PROMPT >> Only a number is expected here: the count of lines in the data that contain "nonterminal".
━━ EXTRACTED INFORMATION ━━
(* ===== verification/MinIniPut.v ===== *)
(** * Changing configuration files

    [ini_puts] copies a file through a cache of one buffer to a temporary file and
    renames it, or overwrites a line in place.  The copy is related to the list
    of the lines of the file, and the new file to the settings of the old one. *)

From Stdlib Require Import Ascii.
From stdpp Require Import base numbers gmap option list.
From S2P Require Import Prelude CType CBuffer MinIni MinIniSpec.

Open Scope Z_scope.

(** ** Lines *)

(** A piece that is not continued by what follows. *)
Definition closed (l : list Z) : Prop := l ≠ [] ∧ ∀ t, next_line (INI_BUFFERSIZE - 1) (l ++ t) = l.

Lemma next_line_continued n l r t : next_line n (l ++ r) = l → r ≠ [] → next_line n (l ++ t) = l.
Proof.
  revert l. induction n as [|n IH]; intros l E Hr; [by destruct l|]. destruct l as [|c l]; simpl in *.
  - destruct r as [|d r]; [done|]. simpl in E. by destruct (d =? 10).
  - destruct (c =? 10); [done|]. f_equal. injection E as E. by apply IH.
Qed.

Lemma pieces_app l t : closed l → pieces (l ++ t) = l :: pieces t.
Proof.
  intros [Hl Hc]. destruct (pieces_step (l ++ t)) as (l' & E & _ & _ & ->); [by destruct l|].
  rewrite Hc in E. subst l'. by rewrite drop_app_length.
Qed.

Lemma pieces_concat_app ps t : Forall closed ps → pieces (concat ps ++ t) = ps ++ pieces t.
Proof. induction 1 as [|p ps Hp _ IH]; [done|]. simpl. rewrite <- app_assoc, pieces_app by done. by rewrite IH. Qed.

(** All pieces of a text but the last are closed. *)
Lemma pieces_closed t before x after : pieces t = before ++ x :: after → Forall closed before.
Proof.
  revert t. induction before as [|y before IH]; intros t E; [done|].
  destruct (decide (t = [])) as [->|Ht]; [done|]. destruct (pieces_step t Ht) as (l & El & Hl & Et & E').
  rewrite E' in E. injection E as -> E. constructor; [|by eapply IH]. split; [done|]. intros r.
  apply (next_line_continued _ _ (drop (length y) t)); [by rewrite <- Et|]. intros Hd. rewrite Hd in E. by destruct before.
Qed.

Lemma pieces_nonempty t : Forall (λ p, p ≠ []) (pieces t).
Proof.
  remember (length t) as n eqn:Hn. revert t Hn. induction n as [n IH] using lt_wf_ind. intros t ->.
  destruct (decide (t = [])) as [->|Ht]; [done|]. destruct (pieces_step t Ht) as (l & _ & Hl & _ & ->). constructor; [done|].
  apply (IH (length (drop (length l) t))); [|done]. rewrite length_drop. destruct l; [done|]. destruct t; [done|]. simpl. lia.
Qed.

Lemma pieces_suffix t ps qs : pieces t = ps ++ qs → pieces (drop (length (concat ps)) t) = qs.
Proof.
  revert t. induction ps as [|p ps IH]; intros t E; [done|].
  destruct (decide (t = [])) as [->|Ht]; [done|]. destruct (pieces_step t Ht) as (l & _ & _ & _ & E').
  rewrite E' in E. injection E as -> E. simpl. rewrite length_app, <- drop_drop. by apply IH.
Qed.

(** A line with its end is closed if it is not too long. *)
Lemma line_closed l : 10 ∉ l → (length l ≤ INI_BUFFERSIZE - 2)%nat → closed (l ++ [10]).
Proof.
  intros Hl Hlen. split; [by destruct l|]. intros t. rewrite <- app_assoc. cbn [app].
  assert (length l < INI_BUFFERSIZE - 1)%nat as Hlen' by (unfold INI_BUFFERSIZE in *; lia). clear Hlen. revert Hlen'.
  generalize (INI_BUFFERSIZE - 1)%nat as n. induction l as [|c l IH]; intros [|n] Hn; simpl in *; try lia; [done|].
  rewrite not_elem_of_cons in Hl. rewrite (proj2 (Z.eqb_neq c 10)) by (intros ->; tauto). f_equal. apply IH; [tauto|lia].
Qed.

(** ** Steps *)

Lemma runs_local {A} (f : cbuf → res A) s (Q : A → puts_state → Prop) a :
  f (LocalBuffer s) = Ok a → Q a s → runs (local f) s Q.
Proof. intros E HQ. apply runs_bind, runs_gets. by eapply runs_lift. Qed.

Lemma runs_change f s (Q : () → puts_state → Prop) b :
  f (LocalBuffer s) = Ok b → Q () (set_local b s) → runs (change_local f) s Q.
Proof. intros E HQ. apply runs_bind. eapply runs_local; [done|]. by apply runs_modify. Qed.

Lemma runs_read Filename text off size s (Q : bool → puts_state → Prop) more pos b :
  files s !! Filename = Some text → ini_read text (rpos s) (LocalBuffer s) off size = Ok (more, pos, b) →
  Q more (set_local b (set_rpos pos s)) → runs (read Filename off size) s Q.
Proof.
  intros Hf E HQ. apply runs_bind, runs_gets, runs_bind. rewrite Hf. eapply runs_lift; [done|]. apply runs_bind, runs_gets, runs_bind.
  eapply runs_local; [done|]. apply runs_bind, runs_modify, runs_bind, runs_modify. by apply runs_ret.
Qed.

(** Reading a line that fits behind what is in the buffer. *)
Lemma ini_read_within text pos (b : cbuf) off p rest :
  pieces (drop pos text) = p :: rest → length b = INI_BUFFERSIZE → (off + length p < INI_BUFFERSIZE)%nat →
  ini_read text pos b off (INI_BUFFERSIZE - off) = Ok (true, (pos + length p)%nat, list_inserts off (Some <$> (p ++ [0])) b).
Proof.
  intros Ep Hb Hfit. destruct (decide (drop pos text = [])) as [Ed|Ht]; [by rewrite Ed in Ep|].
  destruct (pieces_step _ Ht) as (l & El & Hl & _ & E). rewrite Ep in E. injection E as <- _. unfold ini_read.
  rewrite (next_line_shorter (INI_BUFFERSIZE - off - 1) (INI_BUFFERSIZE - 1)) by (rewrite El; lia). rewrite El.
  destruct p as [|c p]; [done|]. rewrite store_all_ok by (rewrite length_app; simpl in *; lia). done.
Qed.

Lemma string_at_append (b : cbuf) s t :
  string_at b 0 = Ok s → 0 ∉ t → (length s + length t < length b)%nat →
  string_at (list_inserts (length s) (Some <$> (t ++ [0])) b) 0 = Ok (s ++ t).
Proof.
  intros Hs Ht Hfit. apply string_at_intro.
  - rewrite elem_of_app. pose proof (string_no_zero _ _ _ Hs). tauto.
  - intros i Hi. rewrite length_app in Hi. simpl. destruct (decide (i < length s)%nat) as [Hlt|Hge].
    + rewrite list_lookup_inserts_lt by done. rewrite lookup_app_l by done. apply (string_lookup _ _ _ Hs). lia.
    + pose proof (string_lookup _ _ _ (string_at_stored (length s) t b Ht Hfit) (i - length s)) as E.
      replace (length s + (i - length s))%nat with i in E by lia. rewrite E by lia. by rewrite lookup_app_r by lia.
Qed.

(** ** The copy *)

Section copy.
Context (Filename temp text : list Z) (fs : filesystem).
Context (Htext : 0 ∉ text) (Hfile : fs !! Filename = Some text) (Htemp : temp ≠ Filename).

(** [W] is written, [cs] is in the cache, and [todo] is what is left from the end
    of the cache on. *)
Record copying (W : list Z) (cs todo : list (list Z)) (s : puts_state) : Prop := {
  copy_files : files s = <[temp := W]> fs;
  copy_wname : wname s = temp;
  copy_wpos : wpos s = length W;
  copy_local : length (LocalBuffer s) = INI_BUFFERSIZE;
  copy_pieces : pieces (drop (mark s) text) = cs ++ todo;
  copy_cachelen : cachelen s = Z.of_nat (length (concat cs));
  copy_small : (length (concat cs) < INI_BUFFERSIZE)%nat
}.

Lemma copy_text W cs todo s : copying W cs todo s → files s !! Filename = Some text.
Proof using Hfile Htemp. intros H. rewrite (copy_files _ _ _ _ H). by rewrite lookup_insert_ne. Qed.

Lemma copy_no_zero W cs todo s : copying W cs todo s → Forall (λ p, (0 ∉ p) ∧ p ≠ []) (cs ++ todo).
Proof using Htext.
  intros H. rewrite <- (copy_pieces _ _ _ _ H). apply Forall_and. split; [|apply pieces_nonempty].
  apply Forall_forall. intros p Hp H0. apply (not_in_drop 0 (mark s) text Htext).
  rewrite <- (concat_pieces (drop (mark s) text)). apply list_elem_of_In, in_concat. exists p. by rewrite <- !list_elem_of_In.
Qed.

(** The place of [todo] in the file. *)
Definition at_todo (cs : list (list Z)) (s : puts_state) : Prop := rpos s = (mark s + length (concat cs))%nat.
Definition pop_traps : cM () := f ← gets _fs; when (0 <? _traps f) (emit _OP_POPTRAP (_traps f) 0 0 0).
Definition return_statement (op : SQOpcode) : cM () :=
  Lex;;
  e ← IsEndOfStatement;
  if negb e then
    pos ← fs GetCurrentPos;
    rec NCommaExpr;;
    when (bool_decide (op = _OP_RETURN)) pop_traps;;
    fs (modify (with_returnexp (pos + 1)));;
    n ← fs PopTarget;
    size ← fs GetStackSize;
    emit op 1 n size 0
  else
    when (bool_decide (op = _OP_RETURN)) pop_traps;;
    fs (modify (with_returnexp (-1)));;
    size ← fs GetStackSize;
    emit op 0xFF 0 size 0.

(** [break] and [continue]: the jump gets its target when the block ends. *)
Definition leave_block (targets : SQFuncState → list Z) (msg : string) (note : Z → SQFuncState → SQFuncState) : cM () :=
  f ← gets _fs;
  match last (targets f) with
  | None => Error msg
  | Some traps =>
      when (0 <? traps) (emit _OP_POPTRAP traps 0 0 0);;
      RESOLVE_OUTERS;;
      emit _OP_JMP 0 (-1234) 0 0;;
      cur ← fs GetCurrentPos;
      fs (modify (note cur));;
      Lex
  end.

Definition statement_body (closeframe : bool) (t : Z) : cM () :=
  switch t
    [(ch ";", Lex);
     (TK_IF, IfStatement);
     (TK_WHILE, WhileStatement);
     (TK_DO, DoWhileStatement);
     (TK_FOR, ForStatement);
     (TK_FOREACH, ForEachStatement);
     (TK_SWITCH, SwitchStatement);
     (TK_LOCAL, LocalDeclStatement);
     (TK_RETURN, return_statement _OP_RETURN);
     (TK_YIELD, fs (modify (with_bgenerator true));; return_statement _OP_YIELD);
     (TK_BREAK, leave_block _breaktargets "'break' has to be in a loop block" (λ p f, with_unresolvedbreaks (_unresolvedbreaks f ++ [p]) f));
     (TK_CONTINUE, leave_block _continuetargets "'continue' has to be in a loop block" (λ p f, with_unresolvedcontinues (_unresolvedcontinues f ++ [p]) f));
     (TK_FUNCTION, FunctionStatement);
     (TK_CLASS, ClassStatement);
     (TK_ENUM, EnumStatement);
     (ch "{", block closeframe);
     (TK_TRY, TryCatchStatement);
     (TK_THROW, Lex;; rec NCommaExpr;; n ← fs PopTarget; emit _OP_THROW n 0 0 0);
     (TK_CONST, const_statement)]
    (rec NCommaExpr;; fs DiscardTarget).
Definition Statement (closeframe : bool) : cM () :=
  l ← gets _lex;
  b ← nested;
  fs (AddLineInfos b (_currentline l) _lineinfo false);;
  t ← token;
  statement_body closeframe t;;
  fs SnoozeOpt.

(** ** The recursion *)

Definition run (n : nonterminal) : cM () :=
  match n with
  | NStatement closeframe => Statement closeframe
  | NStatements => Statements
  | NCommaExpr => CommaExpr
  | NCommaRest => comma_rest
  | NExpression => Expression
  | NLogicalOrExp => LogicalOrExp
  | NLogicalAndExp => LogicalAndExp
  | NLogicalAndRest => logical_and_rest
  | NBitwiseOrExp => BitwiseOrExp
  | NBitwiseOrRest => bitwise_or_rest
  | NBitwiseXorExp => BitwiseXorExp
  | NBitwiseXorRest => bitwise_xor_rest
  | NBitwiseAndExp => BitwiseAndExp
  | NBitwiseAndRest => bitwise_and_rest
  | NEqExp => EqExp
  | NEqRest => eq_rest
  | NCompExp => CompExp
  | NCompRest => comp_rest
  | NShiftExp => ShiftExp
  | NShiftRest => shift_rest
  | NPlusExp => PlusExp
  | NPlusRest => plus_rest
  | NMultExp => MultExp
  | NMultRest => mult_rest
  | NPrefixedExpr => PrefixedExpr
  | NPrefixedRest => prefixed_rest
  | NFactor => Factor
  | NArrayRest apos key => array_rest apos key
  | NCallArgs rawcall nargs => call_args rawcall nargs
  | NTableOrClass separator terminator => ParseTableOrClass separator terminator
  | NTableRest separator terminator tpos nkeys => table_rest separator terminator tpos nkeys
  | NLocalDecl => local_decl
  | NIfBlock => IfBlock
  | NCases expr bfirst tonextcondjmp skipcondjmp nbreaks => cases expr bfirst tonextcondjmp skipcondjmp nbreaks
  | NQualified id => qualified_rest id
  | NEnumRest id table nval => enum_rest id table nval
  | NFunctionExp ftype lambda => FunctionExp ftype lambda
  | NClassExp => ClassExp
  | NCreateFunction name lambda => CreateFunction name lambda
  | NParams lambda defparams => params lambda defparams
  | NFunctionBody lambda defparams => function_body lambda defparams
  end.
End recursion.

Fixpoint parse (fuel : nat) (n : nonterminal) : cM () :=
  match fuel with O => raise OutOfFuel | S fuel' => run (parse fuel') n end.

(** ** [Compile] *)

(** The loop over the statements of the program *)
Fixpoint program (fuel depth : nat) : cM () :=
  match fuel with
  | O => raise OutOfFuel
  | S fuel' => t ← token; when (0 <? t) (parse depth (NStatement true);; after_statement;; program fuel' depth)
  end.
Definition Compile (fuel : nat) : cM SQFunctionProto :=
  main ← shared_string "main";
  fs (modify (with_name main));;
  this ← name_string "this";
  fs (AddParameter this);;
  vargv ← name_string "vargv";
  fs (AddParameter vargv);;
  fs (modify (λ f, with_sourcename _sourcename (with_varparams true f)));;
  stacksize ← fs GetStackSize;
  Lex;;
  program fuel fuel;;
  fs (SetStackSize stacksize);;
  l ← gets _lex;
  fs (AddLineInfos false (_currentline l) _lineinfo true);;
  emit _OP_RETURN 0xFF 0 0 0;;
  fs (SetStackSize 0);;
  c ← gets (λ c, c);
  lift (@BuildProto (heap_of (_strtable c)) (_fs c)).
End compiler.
━━━
EXPECTED ANSWER >> 2